### Your objective
Read the records and gather each line that includes "replace".

Records for processing START

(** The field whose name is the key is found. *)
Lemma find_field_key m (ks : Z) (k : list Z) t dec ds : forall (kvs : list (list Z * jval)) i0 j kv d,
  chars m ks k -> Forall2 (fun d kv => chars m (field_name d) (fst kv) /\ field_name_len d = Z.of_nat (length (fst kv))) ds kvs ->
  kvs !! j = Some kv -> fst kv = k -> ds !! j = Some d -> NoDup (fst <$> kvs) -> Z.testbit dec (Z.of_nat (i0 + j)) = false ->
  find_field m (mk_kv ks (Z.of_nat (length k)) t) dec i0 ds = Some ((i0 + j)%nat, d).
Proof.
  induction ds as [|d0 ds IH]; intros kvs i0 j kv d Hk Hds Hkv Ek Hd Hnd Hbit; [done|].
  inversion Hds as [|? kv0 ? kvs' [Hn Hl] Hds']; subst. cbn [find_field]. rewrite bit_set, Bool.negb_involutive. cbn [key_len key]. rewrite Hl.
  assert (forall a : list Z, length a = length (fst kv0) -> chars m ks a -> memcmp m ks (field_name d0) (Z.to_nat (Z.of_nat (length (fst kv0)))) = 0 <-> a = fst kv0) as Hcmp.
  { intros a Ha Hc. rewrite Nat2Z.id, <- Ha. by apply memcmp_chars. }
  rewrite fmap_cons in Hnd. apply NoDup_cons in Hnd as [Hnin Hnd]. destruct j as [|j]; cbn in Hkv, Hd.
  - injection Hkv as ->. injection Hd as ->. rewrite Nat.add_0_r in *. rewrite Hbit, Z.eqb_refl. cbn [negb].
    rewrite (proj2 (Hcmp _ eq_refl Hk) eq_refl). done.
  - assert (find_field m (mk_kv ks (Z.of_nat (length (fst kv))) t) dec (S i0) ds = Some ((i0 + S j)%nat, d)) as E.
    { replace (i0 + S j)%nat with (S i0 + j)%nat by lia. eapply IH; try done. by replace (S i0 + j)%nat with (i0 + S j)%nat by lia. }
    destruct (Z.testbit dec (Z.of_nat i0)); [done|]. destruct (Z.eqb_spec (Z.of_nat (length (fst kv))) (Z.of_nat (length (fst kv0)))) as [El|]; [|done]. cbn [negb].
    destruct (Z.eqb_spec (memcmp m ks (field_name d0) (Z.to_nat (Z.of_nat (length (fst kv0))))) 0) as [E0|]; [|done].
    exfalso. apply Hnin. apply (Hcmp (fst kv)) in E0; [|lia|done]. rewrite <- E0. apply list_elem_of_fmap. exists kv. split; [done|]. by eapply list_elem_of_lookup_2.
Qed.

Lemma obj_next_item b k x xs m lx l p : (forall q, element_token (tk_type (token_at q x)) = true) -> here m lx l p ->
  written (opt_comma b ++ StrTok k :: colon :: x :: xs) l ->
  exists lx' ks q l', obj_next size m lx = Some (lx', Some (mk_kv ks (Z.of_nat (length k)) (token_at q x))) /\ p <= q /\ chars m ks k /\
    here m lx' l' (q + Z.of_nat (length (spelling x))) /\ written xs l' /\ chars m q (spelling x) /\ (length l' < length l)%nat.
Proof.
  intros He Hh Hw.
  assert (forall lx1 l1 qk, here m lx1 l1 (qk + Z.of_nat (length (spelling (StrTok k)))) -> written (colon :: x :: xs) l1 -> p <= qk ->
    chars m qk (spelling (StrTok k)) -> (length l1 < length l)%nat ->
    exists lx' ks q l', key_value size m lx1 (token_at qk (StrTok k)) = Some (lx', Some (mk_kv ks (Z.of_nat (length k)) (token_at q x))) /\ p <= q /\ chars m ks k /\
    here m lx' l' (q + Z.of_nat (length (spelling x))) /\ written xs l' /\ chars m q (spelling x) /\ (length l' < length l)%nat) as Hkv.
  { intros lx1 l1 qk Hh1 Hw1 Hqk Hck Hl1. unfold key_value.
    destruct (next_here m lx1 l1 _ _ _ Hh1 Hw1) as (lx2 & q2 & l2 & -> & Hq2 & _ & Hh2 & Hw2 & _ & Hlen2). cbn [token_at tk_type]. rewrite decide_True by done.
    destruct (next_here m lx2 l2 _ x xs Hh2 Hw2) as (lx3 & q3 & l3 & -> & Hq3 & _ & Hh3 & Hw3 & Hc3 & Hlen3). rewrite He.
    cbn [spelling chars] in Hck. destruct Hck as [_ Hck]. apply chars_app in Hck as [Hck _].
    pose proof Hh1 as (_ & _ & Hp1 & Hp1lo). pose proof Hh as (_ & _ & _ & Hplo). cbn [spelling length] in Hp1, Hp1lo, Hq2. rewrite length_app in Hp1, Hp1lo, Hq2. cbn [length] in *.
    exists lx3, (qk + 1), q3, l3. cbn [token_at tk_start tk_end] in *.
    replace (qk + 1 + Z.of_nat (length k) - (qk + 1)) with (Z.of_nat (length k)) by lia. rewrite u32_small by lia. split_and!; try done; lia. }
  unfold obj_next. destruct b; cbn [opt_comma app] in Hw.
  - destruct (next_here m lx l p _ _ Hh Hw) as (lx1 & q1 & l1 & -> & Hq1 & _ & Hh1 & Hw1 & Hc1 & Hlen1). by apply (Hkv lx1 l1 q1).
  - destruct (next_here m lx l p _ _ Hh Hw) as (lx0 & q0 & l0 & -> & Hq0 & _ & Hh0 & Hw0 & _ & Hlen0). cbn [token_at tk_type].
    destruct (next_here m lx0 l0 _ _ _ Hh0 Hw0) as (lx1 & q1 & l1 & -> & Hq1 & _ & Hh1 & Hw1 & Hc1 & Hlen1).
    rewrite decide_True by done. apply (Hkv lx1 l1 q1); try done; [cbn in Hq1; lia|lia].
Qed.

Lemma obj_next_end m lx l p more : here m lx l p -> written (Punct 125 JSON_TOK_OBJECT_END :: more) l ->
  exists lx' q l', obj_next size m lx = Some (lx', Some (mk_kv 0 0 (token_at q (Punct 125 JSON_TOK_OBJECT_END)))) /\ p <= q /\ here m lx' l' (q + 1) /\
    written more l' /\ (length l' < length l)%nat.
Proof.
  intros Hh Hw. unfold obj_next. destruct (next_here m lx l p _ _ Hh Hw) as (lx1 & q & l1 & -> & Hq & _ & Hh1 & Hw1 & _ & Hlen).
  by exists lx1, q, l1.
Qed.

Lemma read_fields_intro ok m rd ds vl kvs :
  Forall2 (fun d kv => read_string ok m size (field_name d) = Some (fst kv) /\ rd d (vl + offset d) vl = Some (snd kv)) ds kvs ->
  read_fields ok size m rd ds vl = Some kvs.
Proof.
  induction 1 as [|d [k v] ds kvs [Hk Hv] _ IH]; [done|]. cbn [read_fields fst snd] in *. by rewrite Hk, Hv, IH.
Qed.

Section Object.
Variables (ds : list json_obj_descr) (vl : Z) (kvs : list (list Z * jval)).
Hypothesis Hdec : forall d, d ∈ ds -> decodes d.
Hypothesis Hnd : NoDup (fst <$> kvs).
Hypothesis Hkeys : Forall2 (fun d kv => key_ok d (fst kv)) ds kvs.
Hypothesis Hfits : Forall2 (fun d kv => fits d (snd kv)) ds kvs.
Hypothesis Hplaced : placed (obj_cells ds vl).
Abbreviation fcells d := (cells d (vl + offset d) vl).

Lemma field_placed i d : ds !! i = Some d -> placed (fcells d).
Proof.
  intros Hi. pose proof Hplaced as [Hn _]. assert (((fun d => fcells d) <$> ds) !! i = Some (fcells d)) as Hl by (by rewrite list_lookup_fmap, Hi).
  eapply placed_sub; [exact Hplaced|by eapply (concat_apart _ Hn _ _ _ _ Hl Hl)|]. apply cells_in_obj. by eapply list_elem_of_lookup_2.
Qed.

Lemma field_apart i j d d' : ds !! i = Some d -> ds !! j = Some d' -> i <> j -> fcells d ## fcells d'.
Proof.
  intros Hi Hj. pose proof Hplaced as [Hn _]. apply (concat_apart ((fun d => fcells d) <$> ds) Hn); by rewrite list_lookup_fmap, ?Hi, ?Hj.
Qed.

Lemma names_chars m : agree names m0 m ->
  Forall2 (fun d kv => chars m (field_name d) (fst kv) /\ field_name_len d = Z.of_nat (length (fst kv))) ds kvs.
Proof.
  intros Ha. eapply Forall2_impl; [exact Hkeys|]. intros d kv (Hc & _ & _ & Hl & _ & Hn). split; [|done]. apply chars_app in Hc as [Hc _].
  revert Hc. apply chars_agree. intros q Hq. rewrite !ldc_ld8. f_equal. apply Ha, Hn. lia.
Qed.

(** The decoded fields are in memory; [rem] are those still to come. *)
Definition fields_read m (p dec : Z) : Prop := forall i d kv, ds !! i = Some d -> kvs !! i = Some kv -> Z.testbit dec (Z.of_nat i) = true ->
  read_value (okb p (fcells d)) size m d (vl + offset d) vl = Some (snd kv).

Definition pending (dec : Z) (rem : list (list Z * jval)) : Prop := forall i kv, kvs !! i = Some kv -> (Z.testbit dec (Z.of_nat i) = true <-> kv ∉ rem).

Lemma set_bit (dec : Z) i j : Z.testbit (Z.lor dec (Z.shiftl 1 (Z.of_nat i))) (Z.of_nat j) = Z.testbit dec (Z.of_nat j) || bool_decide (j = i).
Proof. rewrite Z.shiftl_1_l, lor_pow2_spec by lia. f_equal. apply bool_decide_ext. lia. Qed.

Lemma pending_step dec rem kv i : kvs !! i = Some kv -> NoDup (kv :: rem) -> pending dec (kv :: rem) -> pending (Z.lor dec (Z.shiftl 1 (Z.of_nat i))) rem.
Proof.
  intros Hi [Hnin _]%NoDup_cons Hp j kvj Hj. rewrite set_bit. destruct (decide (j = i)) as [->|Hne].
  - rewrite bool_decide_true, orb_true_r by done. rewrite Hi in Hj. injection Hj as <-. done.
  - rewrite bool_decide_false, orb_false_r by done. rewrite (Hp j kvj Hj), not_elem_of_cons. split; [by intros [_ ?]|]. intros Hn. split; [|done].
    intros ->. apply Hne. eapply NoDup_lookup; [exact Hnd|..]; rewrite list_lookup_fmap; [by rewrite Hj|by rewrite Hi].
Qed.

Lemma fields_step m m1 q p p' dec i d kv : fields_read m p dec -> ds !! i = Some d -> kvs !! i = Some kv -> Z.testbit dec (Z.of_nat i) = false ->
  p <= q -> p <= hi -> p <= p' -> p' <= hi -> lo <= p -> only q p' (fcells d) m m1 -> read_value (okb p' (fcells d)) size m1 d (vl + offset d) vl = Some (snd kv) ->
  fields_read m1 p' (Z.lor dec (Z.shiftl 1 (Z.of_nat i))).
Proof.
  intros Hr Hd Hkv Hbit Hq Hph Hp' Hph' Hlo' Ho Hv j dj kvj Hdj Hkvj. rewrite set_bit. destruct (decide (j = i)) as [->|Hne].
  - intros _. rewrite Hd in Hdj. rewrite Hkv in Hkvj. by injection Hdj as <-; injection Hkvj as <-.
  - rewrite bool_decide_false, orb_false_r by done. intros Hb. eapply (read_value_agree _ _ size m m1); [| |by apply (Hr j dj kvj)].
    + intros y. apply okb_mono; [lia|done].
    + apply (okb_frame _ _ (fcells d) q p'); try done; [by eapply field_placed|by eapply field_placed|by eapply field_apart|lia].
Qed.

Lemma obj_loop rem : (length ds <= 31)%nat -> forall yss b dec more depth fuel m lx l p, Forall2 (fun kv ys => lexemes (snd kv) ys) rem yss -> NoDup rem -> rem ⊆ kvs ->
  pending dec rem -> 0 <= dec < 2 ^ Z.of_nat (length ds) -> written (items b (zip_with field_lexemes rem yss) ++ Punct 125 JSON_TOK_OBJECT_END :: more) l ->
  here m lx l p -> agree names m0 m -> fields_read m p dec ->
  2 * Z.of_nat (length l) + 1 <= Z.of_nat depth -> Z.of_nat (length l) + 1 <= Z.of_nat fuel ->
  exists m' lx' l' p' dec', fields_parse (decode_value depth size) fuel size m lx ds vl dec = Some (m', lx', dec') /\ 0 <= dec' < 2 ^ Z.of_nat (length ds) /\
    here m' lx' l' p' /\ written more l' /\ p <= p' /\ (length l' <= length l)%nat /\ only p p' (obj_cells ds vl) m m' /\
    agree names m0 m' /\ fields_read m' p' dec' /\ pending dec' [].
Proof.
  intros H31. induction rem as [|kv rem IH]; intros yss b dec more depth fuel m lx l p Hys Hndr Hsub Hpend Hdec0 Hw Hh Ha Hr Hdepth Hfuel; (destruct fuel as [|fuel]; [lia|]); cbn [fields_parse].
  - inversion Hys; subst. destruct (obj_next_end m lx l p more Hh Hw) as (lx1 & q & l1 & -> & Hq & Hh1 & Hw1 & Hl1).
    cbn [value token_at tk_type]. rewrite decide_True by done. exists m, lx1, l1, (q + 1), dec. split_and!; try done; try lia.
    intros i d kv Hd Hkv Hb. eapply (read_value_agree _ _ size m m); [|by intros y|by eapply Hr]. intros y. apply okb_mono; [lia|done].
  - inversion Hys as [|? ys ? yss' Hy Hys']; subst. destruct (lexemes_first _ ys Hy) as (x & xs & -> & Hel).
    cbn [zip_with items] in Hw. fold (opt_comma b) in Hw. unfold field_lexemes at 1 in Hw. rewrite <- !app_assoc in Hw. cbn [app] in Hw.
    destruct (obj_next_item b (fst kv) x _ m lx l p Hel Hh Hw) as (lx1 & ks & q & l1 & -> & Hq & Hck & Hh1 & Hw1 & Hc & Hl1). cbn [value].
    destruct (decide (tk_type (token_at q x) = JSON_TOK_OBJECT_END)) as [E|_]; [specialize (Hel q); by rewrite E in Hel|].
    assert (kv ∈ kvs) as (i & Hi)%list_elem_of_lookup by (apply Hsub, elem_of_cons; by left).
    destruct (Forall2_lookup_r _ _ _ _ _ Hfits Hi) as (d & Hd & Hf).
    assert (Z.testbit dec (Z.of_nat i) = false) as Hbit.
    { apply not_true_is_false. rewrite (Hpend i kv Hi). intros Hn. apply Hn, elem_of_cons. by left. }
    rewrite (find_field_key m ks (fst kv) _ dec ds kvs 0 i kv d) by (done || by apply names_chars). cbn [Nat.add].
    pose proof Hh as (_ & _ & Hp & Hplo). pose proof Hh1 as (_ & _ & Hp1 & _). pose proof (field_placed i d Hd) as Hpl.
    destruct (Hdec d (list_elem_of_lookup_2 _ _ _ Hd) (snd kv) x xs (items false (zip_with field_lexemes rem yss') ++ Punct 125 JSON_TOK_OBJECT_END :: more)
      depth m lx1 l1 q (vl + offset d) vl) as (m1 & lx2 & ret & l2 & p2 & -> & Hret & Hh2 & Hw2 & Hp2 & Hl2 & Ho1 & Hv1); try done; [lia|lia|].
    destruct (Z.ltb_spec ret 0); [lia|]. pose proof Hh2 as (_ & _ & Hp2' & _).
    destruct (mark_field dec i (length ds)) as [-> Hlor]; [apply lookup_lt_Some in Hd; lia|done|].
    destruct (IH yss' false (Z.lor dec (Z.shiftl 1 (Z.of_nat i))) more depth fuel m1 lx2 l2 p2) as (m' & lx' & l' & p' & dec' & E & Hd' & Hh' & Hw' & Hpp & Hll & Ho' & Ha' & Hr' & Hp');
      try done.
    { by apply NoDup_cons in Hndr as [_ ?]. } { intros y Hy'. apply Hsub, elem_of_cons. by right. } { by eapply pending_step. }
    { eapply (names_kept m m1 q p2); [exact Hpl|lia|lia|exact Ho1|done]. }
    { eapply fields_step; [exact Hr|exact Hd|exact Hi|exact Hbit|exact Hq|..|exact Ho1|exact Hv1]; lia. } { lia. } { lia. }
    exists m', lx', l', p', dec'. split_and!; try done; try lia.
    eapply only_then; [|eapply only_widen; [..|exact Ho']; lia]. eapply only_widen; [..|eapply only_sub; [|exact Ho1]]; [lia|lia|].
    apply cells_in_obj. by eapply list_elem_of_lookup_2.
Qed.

Records for processing END

### Expected output
    { replace (i0 + S j)%nat with (S i0 + j)%nat by lia. eapply IH; try done. by replace (S i0 + j)%nat with (i0 + S j)%nat by lia. }
    replace (qk + 1 + Z.of_nat (length k) - (qk + 1)) with (Z.of_nat (length k)) by lia. rewrite u32_small by lia. split_and!; try done; lia. }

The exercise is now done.